I am currently creating an upload function and I am having a hard time in saving the forms. Currently I have two separate forms, one for the profile detail and one for the upload picture only.
This is my views.py right now:
user = UserViewModel(username, profile)
# This method is to save the file to the directory
user.save_to_directory(userName, request.FILES['upload_picture'])
form = UserForm(request.POST)
if form.is_valid():
user.firstname = form.cleaned_data['firstname']
user.lastname = form.cleaned_data['lastname']
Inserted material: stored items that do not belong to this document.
Lemma drop_app (a b : string) : PyStr.drop (String.length a) (a ++ b) = b.
Proof. induction a as [|x a IH]; [reflexivity | exact IH]. Qed.

Lemma take_app (a b : string) : PyStr.take (String.length a) (a ++ b) = a.
Proof.
  induction a as [|x a IH]; simpl; [now destruct b | now rewrite IH].
Qed.

Lemma rfind_slash_dir (d rest : string) :
  directory_prefix d -> PyStr.mem "/" rest = false ->
  Z.to_nat (PyStr.rfind "/" (d ++ rest) + 1) = String.length d /\
  PyStr.rfind "/" (d ++ rest) < Z.of_nat (String.length d).
Proof.
  intros [-> | [q ->]] Hr.
  - rewrite StrFacts.app_nil_l, rfind_absent by exact Hr. simpl. lia.
  - rewrite StrFacts.app_assoc.
    change ("/" ++ rest) with (String "/" rest).
    rewrite rfind_last by exact Hr.
    rewrite StrFacts.length_app. simpl. lia.
Qed.

(** [splitext] of a path whose last component is [b], a dot and [e] *)
Lemma splitext_extension (d b e : string) :
  directory_prefix d ->
  PyStr.mem "/" b = false ->
  PyStr.all_char "." b = false ->
  PyStr.mem "." e = false ->
  PyStr.mem "/" e = false ->
  PyStr.splitext (d ++ b ++ "." ++ e) = (d ++ b, "." ++ e).
Proof.
  intros Hd Hb Hdots He Hs. unfold PyStr.splitext.
  assert (PyStr.mem "/" (b ++ "." ++ e) = false) as Hrest.
  { rewrite StrFacts.mem_app, Hb. simpl. exact Hs. }
  destruct (rfind_slash_dir d (b ++ "." ++ e) Hd Hrest) as [Hsep Hlt].
  assert (PyStr.rfind "." (d ++ b ++ "." ++ e) = Z.of_nat (String.length (d ++ b)))
    as Hdot.
  { rewrite <- StrFacts.app_assoc. change ("." ++ e) with (String "." e).
    now apply rfind_last. }
  rewrite Hdot, Hsep.
  assert ((Z.of_nat (String.length (d ++ b)) >? PyStr.rfind "/" (d ++ b ++ "." ++ e))
          = true) as ->.
  { apply Z.gtb_lt. rewrite StrFacts.length_app. lia. }
  rewrite Nat2Z.id.
  replace (String.length (d ++ b) - String.length d)%nat with (String.length b)
    by (rewrite StrFacts.length_app; lia).
  rewrite drop_app, take_app, Hdots.
  rewrite <- (StrFacts.app_assoc d b), take_app, drop_app. reflexivity.
Qed.

Lemma rfind_from_ge (c : ascii) (s : string) (i acc lo : Z) :
  lo <= acc -> lo <= i -> lo <= PyStr.rfind_from c s i acc.
Proof.
  revert i acc. induction s as [|x s IH]; intros i acc Ha Hi; simpl; [exact Ha |].
  apply IH; [destruct (Ascii.eqb x c); lia | lia].
Qed.

(** [splitext] of a name without dot *)
Lemma splitext_plain (b : string) :
  PyStr.mem "." b = false -> PyStr.splitext b = (b, EmptyString).
Proof.
  intros Hdot. unfold PyStr.splitext. rewrite (rfind_absent "." b Hdot).
  pose proof (rfind_from_ge "/" b 0 (-1) (-1)) as Hsep. fold (PyStr.rfind "/" b) in Hsep.
  destruct (-1 >? PyStr.rfind "/" b) eqn:E; [| reflexivity].
  apply Z.gtb_lt in E. lia.
Qed.

Lemma basename_plain (f : string) : PyStr.mem "/" f = false -> PyStr.basename f = f.
Proof. intros Hf. unfold PyStr.basename. now rewrite rfind_absent. Qed.

End PathFacts.

(** ** The hooks found *)

Section FoundHooks.

Context {World : Type} `{Platform World}.

Lemma find_hooks_fold_lookup
    (listing : list string) (name : string) (w : World) (r : gmap string string) :
  foldl (fun (r : gmap string string) f =>
           let basename := fst (PyStr.splitext (PyStr.basename f)) in
           if bool_decide (basename ∈ _HOOKS)
           then <[basename := os_path_abspath (PyStr.join "hooks" f) w]> r
           else r) r listing !! name
  = match last (filter (fun f => hook_stem f = name) listing) with
    | Some f =>
        if bool_decide (name ∈ _HOOKS)
        then Some (os_path_abspath (PyStr.join "hooks" f) w)
        else r !! name
    | None => r !! name
    end.
Proof.
  revert r. induction listing as [|f listing IH]; intros r; [reflexivity |].
  cbn [foldl]. rewrite IH. clear IH. cbv zeta. fold (hook_stem f).
  rewrite filter_cons.
  assert ((if bool_decide (hook_stem f ∈ _HOOKS)
           then <[hook_stem f := os_path_abspath (PyStr.join "hooks" f) w]> r
           else r) !! name
          = if decide (hook_stem f = name)
            then (if bool_decide (name ∈ _HOOKS)
                  then Some (os_path_abspath (PyStr.join "hooks" f) w)
                  else r !! name)
            else r !! name) as Hstep.
  { destruct (decide (hook_stem f = name)) as [<- | Hne].
    - case_bool_decide; [apply lookup_insert_eq | reflexivity].
    - case_bool_decide; [now apply lookup_insert_ne | reflexivity]. }
  rewrite Hstep.
  destruct (decide (hook_stem f = name)) as [E | Hne].
  - rewrite last_cons.
    destruct (last (filter (fun f0 => hook_stem f0 = name) listing));
      destruct (bool_decide (name ∈ _HOOKS)); reflexivity.
  - reflexivity.
Qed.

Lemma find_hooks_listed (listing : list string) (w w' : World) :
  os_path_isdir "hooks" w = true ->
  os_listdir "hooks" w = (Ok listing, w') ->
  exists hooks,
    find_hooks w = (Ok hooks, w') /\
    forall name,
      hooks !! name =
        if bool_decide (name ∈ _HOOKS)
        then (fun f => os_path_abspath (PyStr.join "hooks" f) w')
               <$> last (filter (fun f => hook_stem f = name) listing)
        else None.
Proof.
  intros Hd Hl. eexists. split.
  - unfold find_hooks, bind. now rewrite Hd, Hl.
  - intros name. rewrite find_hooks_fold_lookup, lookup_empty.
    destruct (last (filter _ listing)); now case_bool_decide.
Qed.

(** X1: with the [hooks] directory listed, [find_hooks] has a key only for
    the two recognised names, and the key [name] holds the absolute path of
    the last listed file whose name without extension is [name]. *)
Theorem find_hooks_lookup (listing : list string) (w w' : World) :
  os_path_isdir "hooks" w = true ->
  os_listdir "hooks" w = (Ok listing, w') ->
  exists hooks,
    find_hooks w = (Ok hooks, w') /\
    (forall name, name ∉ _HOOKS -> hooks !! name = None) /\
    (forall name,
       name ∈ _HOOKS ->
       hooks !! name =
         (fun f => os_path_abspath (PyStr.join "hooks" f) w')
           <$> last (filter (fun f => hook_stem f = name) listing)).
Proof.
  intros Hd Hl. destruct (find_hooks_listed listing w w' Hd Hl) as (hooks & Hf & Hk).
  exists hooks. split; [exact Hf |]. split; intros name Hn; rewrite Hk.
  - now rewrite bool_decide_eq_false_2.
  - now rewrite bool_decide_eq_true_2.
Qed.

(** X2: for a name other than the two recognised ones, [run_hook] returns
    the context it was given whatever the [hooks] directory holds, a file
    of that very name included. *)
Theorem run_hook_unrecognised_name
    (hook_name project_dir : string) (context : gmap string json) (w : World) :
  hook_name ∉ _HOOKS ->
  (os_path_isdir "hooks" w = false \/
   exists listing w', os_listdir "hooks" w = (Ok listing, w')) ->
  fst (run_hook hook_name project_dir context w) = Ok (JDict context).
Proof.
  intros Hn Hl. unfold run_hook, bind.
  destruct (os_path_isdir "hooks" w) eqn:Hd.
  - destruct Hl as [Hl | (listing & w' & Hl)]; [discriminate |].
    destruct (find_hooks_listed listing w w' Hd Hl) as (hooks & -> & Hk).
    now rewrite Hk, bool_decide_eq_false_2.
  - unfold find_hooks. rewrite Hd. cbn [negb]. now rewrite lookup_empty.
Qed.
return render(request, 'profile.html',{'message':message})
else:
return render(request, 'profile.html',{'errorMessage':user.errorMessage})
This is my template:
<form name="upload_picture" id="upload_picture" accept-charset="utf-8" enctype="multipart/form-data" action="{% url 'actuser:profile' userName %}" method="post">
<input type="file" name="upload_picture"/>
</form>
<button type="button" onclick="document.getElementById('upload_picture').submit();">
Upload
</button>
<form name="update_profile" id="update_profile" action="{% url 'user:profile' userName %}" method="post">
firstname<input type="text" name="firstname">
lastname<input type="text" name="lastname">
</form>
Using this code I could save the uploaded file to the directory but the other form can't be save. There isn't really an error message when I upload the file but its asking for the other fields to be filled even though it is populated in the separate form.
What I want is to save the uploaded picture to the directory without affecting the other form, vice versa.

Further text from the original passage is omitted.